→ TASK INPUTS
-- -- --

(** What the Decoder part of [loadSection] leaves behind when it comes
    back: one counted error and one log line, or the decoder installed. *)
Lemma loadSection_Decoder_returned (enc : gmap string Z) w t pluginType g plugin
    s n s' :
  pluginCreator w = FactoryNew t →
  inst_type plugin = t →
  loadSection_Decoder enc w pluginType g plugin s = Returned n s' →
  (n = 1 ∧ ∃ msg, s' = set_self (set_logMsgs (fun l => l ++ [msg])) s) ∨
  (n = 0 ∧ ∃ s1,
     (Encoding g = "" ∧ s1 = s
      ∨ Encoding g ≠ "" ∧ ∃ id, enc !! Encoding g = Some id
          ∧ id ≤ MAX_HEADER_MESSAGEENCODING
          ∧ s1 = register_encoding id pluginType s) ∧
     let g' := default_PoolSize (Globals s) g in
     1 ≤ PoolSize g' < 2 ^ 63 ∧
     pt_isDecoder t = true ∧
     s' = decoder_installed w (PoolSize g') (first_runner w g' plugin)
            (pool_runners w g' t (next_addr s) (seqZ 1 (PoolSize g' - 1))) s1).
Proof.
  intros Hw Ht. unfold loadSection_Decoder. unfold bind at 1.
  set (reg := if decide (Encoding g = "") then _ else _).
  destruct (reg s) as [err s1 | |] eqn:Hreg; [| discriminate | discriminate].
  assert (Hs1 : (∃ e, err = Some e ∧ s1 = s) ∨
                err = None ∧ Globals s1 = Globals s ∧ next_addr s1 = next_addr s ∧
                (Encoding g = "" ∧ s1 = s
                 ∨ Encoding g ≠ "" ∧ ∃ id, enc !! Encoding g = Some id
                     ∧ id ≤ MAX_HEADER_MESSAGEENCODING
                     ∧ s1 = register_encoding id pluginType s)).
  { subst reg. destruct (decide (Encoding g = "")) as [He | He].
    - injection Hreg as <- <-. right. split; [done |]. split; [done |].
      split; [done |]. by left.
    - apply regDecoderForHeader_returned in Hreg
        as [(e & -> & ->) | (-> & id & Henc & Hid & _ & ->)]; [eauto |].
      right. split; [done |]. split; [done |]. split; [done |]. right. eauto. }
  clear Hreg. clearbody reg.
  destruct Hs1 as [(e & -> & ->) | (-> & Hg & Ha & Hs1)].
  { unfold log. go_unfold. intros [= <- <-]. left. eauto. }
  intros Hrun. right.
  unfold bind at 1, modify at 1 in Hrun.
  unfold bind at 1, gets at 1 in Hrun.
  change (Globals (set_self _ s1)) with (Globals s1) in Hrun. rewrite Hg in Hrun.
  set (g' := default_PoolSize (Globals s) g) in *.
  unfold bind at 1, make_chan in Hrun.
  destruct (decide (PoolSize g' < 2 ^ 63)) as [Hsize | _]; [| discriminate].
  unfold ret at 1, bind at 1, assert_Decoder in Hrun. rewrite Ht in Hrun.
  destruct (pt_isDecoder t); [| discriminate].
  unfold ret at 1, bind at 1 in Hrun. rewrite makeDRunner_eval in Hrun.
  cbv zeta in Hrun. cbn [chan_buf chan_cap length] in Hrun.
  destruct (decide _) as [Hpos | _]; [| discriminate].
  unfold bind at 1 in Hrun.
  match type of Hrun with
  | context [fillPool ?a ?b ?c ?d ?e] =>
      destruct (fillPool a b c d e) as [ch' s2 | |] eqn:Hfill;
        [| discriminate | discriminate]
  end.
  apply (fillPool_returned w g' t) in Hfill; [| exact Hw].
  cbv zeta in Hfill. destruct Hfill as (-> & -> & _).
  unfold modify, bind, ret in Hrun. injection Hrun as <- <-.
  split; [done |]. exists s1. split; [exact Hs1 |].
  split; [lia |]. split; [done |].
  unfold int_of_uint. destruct (decide _); [| lia].
  change (next_addr (set_self _ (set_self _ (set_self _ s1)))) with (next_addr s1).
  rewrite Ha. reflexivity.
Qed.

(** ** The steps of [loadSection] *)

Lemma LoadConfigStruct_returns config configable s :
  ∃ r, LoadConfigStruct config configable s = Returned r s.
Proof.
  unfold LoadConfigStruct.
  destruct (pt_ConfigStruct (inst_type configable)) as [| r | decode];
    go_unfold; [eauto | eauto |].
  destruct (decode config); eauto.
Qed.

Lemma configPlugin_returns plugin config s :
  ∃ p err, configPlugin plugin config s = Returned (p, err) s ∧
    (err = None →
       ∃ init, pt_Init (inst_type plugin) = Some init
         ∧ init (inst_addr plugin) config = InitOk
         ∧ p = {| inst_type := inst_type plugin; inst_addr := inst_addr plugin;
                  inst_config := Some config |}).
Proof.
  unfold configPlugin, Plugin_Init. go_unfold.
  destruct (pt_Init (inst_type plugin)) as [init |] eqn:Hinit.
  - destruct (init (inst_addr plugin) config) eqn:Hi;
      eexists _, _; (split; [reflexivity |]); [| discriminate | discriminate].
    intros _. eauto.
  - eexists _, _. split; [reflexivity | discriminate].
Qed.

(** A section that decodes and comes back either failed early, with one
    counted error, one log line and at most one address used, or got as far
    as the category-specific part with a made and initialized plugin. *)
Lemma loadSection_returned (enc : gmap string Z) me name sec g s n s' :
  decode_PluginGlobals sec default_PluginGlobals = inr g →
  loadSection enc me name sec s = Returned n s' →
  let pluginType := resolve_pluginType name g in
  (n = 1 ∧ ∃ msg, s' = set_self (set_logMsgs (fun l => l ++ [msg])) s
                  ∨ s' = set_self (set_logMsgs (fun l => l ++ [msg]))
                           (set_next_addr S s))
  ∨ ∃ t config category,
      AvailablePlugins s !! pluginType = Some (FactoryNew t) ∧
      PluginTypeRegex_FindStringSubmatch pluginType = [pluginType; category] ∧
      let w := {| w_name := name; configCreator := fun _ => config;
                  pluginCreator := FactoryNew t |} in
      let plugin := {| inst_type := t; inst_addr := next_addr s;
                       inst_config := Some config |} in
      (if decide (category = "Decoder")
       then loadSection_Decoder enc w pluginType g plugin
       else if decide (category = "Input")
            then loadSection_Input w g plugin
            else loadSection_FilterOutput me w category g plugin)
        (set_next_addr S s) = Returned n s'.
Proof.
  intros Hdec. unfold loadSection. rewrite Hdec. cbv zeta.
  unfold bind at 1, gets at 1.
  destruct (AvailablePlugins s !! resolve_pluginType name g) as [creator |] eqn:Hreg.
  2: { unfold log. go_unfold. intros [= <- <-]. left. eauto. }
  unfold bind at 1, call_factory.
  destruct creator as [t | r]; [| discriminate].
  unfold alloc, bind at 1, ret at 1, bind at 1.
  set (made := {| inst_type := t; inst_addr := next_addr s; inst_config := None |}).
  destruct (LoadConfigStruct_returns sec made (set_next_addr S s)) as [loaded ->].
  destruct loaded as [err | config].
  { unfold log. go_unfold. intros [= <- <-]. left. eauto. }
  unfold bind at 1.
  destruct (configPlugin_returns made config (set_next_addr S s))
    as (plugin & err & -> & Hplugin).
  destruct err as [err |].
  { unfold log. go_unfold. intros [= <- <-]. left. eauto. }
  destruct (Hplugin eq_refl) as (init & Hinit & Hok & ->). clear Hplugin.
  unfold PluginTypeRegex_FindStringSubmatch.
  destruct (match_dot_star_group (resolve_pluginType name g)) as [category |].
  2: { unfold log. go_unfold. intros [= <- <-]. left. eauto. }
  intros Hrun. right. exists t, config, category.
  split; [done |]. split; [done |]. exact Hrun.
Qed.

Lemma section_frame_failed name msg s :
  section_frame name 1 s (set_self (set_logMsgs (fun l => l ++ [msg])) s).
Proof.
  unfold section_frame. st_simpl.
  split; [done |]. split; [done |]. split; [done |]. right. eauto.
Qed.

Lemma section_frame_addr name n f s s' :
  section_frame name n (set_next_addr f s) s' → section_frame name n s s'.
Proof. unfold section_frame. st_simpl. done. Qed.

-- -- --

→ EXERCISE
Could you reproduce, exactly, every line above from the line with "Lemma LoadConfigStruct_returns config" to the line with "inst_addr := inst_addr plugin;", and no other line? Both ends count.

→ RESULT FOR THIS TASK
Lemma LoadConfigStruct_returns config configable s :
  ∃ r, LoadConfigStruct config configable s = Returned r s.
Proof.
  unfold LoadConfigStruct.
  destruct (pt_ConfigStruct (inst_type configable)) as [| r | decode];
    go_unfold; [eauto | eauto |].
  destruct (decode config); eauto.
Qed.

Lemma configPlugin_returns plugin config s :
  ∃ p err, configPlugin plugin config s = Returned (p, err) s ∧
    (err = None →
       ∃ init, pt_Init (inst_type plugin) = Some init
         ∧ init (inst_addr plugin) config = InitOk
         ∧ p = {| inst_type := inst_type plugin; inst_addr := inst_addr plugin;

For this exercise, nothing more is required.